The acetone flavor is still present in the aroma, but the charred oak flavor is significantly reduced. Not gone completely — it still is a bit dominant for my taste — but it isn’t quite as bad as before. The honey and rye bread flavors have more of a chance to make an appearance here, and that apple is more of a consistent character. But the flavor is still unbalanced, way too bitter, and doesn’t really make me want to keep drinking it.
Cocktail (Old Fashioned)
This is a trainwreck.
First of all, the spirit was already plenty bitter. Adding even more bitters just tips things over the edge into a near-unpalatable mess, unless you correct with even more sugar. Which I don’t recommend — it isn’t worth the calories.
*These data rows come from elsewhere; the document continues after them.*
(** * The polar encoder kernel [volk_8u_x3_encodepolar_8u_x2]

    A shallow embedding of [kernels/volk/volk_8u_x3_encodepolar_8u_x2.h]:
    the scalar ("generic") encoder, the two SSSE3 encoders, and the helpers
    they share, followed by the properties of the encoders.

    Conventions of the embedding.
    - An [unsigned char] is a [Z] in the range [0, 256); a buffer is a
      [list Z], as long as the object the caller provides, and a pointer
      into it is a [nat] offset from its start.  The buffers [frame] and
      [temp] are distinct objects (the kernel's contract), so each is a
      list of its own.
    - Every memory access is checked where the code executes it: a read or
      a write outside the buffer makes the operation return [None],
      whether or not what is read is used afterwards.
    - An [unsigned int] counter is a [nat].  No counter of the kernel ever
      exceeds [2^31] (the stage count is a 5-bit number), so none wraps.
    - A [__m128i] register is a list of 16 lanes, lane 0 at the lowest
      address. *)

From Stdlib Require Import ZArith Lia ZifyNat Btauto.
From stdpp Require Import base option list.

Local Open Scope Z_scope.
Local Open Scope nat_scope.

(** ** Bytes *)

Definition is_byte (x : Z) : Prop := (0 <= x < 256)%Z.
Definition is_bit (x : Z) : Prop := x = 0%Z \/ x = 1%Z.

(** ** Counted loops and checked memory *)

(** [for_loop n body s]: [n] iterations of [body], stopping at the first
    fault. *)
Fixpoint for_loop {A : Type} (n : nat) (body : A -> option A) (s : A) : option A :=
  match n with
  | O => Some s
  | S n' => s' ← body s; for_loop n' body s'
  end.

(** [*(p + i) = v] *)
Definition store8 (m : list Z) (i : nat) (v : Z) : option (list Z) :=
  if decide (i < length m) then Some (<[i := v]> m) else None.

(** [memcpy(dst, src, n)] *)
Definition memcpy (dst src : list Z) (n : nat) : option (list Z) :=
  if decide (n <= length src /\ n <= length dst)
  then Some (take n src ++ drop n dst) else None.

(** ** [log2_of_power_of_2] *)

Definition b0 : Z := 0xAAAAAAAA.
Definition b1 : Z := 0xCCCCCCCC.
Definition b2 : Z := 0xF0F0F0F0.
Definition b3 : Z := 0xFF00FF00.
Definition b4 : Z := 0xFFFF0000.

(** The C value of [x != 0]. *)
Definition neq0 (x : Z) : Z := if decide (x = 0%Z) then 0%Z else 1%Z.

Definition log2_of_power_of_2 (val : Z) : Z :=
  let res := neq0 (Z.land val b0) in
  let res := Z.lor res (Z.shiftl (neq0 (Z.land val b4)) 4) in
  let res := Z.lor res (Z.shiftl (neq0 (Z.land val b3)) 3) in
  let res := Z.lor res (Z.shiftl (neq0 (Z.land val b2)) 2) in
  let res := Z.lor res (Z.shiftl (neq0 (Z.land val b1)) 1) in
  res.

(** ** [interleave_frozen_and_info_bits] *)

(** The four pointers the loop advances: [target] (with the buffer it writes),
    [frozen_bit_mask] (advanced together with [target], both at [il_bit]),
    [frozen_bits] and [info_bits]. *)
Record il_state := IlState {
  il_target : list Z;
  il_bit : nat;
  il_frozen : nat;
  il_info : nat
}.

(** [*target++ = *frozen_bit_mask++ ? *frozen_bits++ : *info_bits++;] *)
Definition interleave_step (frozen_bit_mask frozen_bits info_bits : list Z)
    (s : il_state) : option il_state :=
  m ← frozen_bit_mask !! il_bit s;
  if decide (m = 0%Z) then
    v ← info_bits !! il_info s;
    t ← store8 (il_target s) (il_bit s) v;
    Some (IlState t (S (il_bit s)) (il_frozen s) (S (il_info s)))
  else
    v ← frozen_bits !! il_frozen s;
    t ← store8 (il_target s) (il_bit s) v;
    Some (IlState t (S (il_bit s)) (S (il_frozen s)) (il_info s)).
As for the actual flavors, this is where we have a bona-fide civil war taking place. There is no harmony or balance; instead, it is an outright brawl and my taste buds are in the line of fire. I don’t think there is any hope of rescuing this, no matter how many cocktail cherries you add.
In all honesty, this is actually fine. Not great, not even very good… but fine.
The ginger beer actually does a good job balancing with the charred oak flavors and toning them down a bit, the combination making for a somewhat interesting flavor profile with that apple flavor. The bitterness remains, unfortunately, but it is much in the background and almost barely noticeable at this point.
As for that black pepper spice, it does make a showing by adding some texture and a peppery aftertaste to the cocktail.
When you run a bottling operation like we see here, you always run the risk that the product you are putting in the bottles just isn’t very good. Someone else has made all the decisions for you, and you are just taking the end result for better or for worse. In this case, I think they got the worse end of the deal in terms of flavor. It just isn’t very good, unfortunately.
I can’t wait to see what Lockwood Distilling Co. comes out with when they finally have a whiskey of their own… but in the meantime, I’ll pass on getting any more bottles of this stuff.
|Barrel & Banter Straight Rye Whiskey
Texas, United States
Classification: Straight Rye Whiskey
Aging: No Age Statement (NAS)
Proof: 45% ABV
Price: $26.99 / 750 ml
Overall Rating: 1/5
There was no friendly banter with my taste buds — just straight up abuse.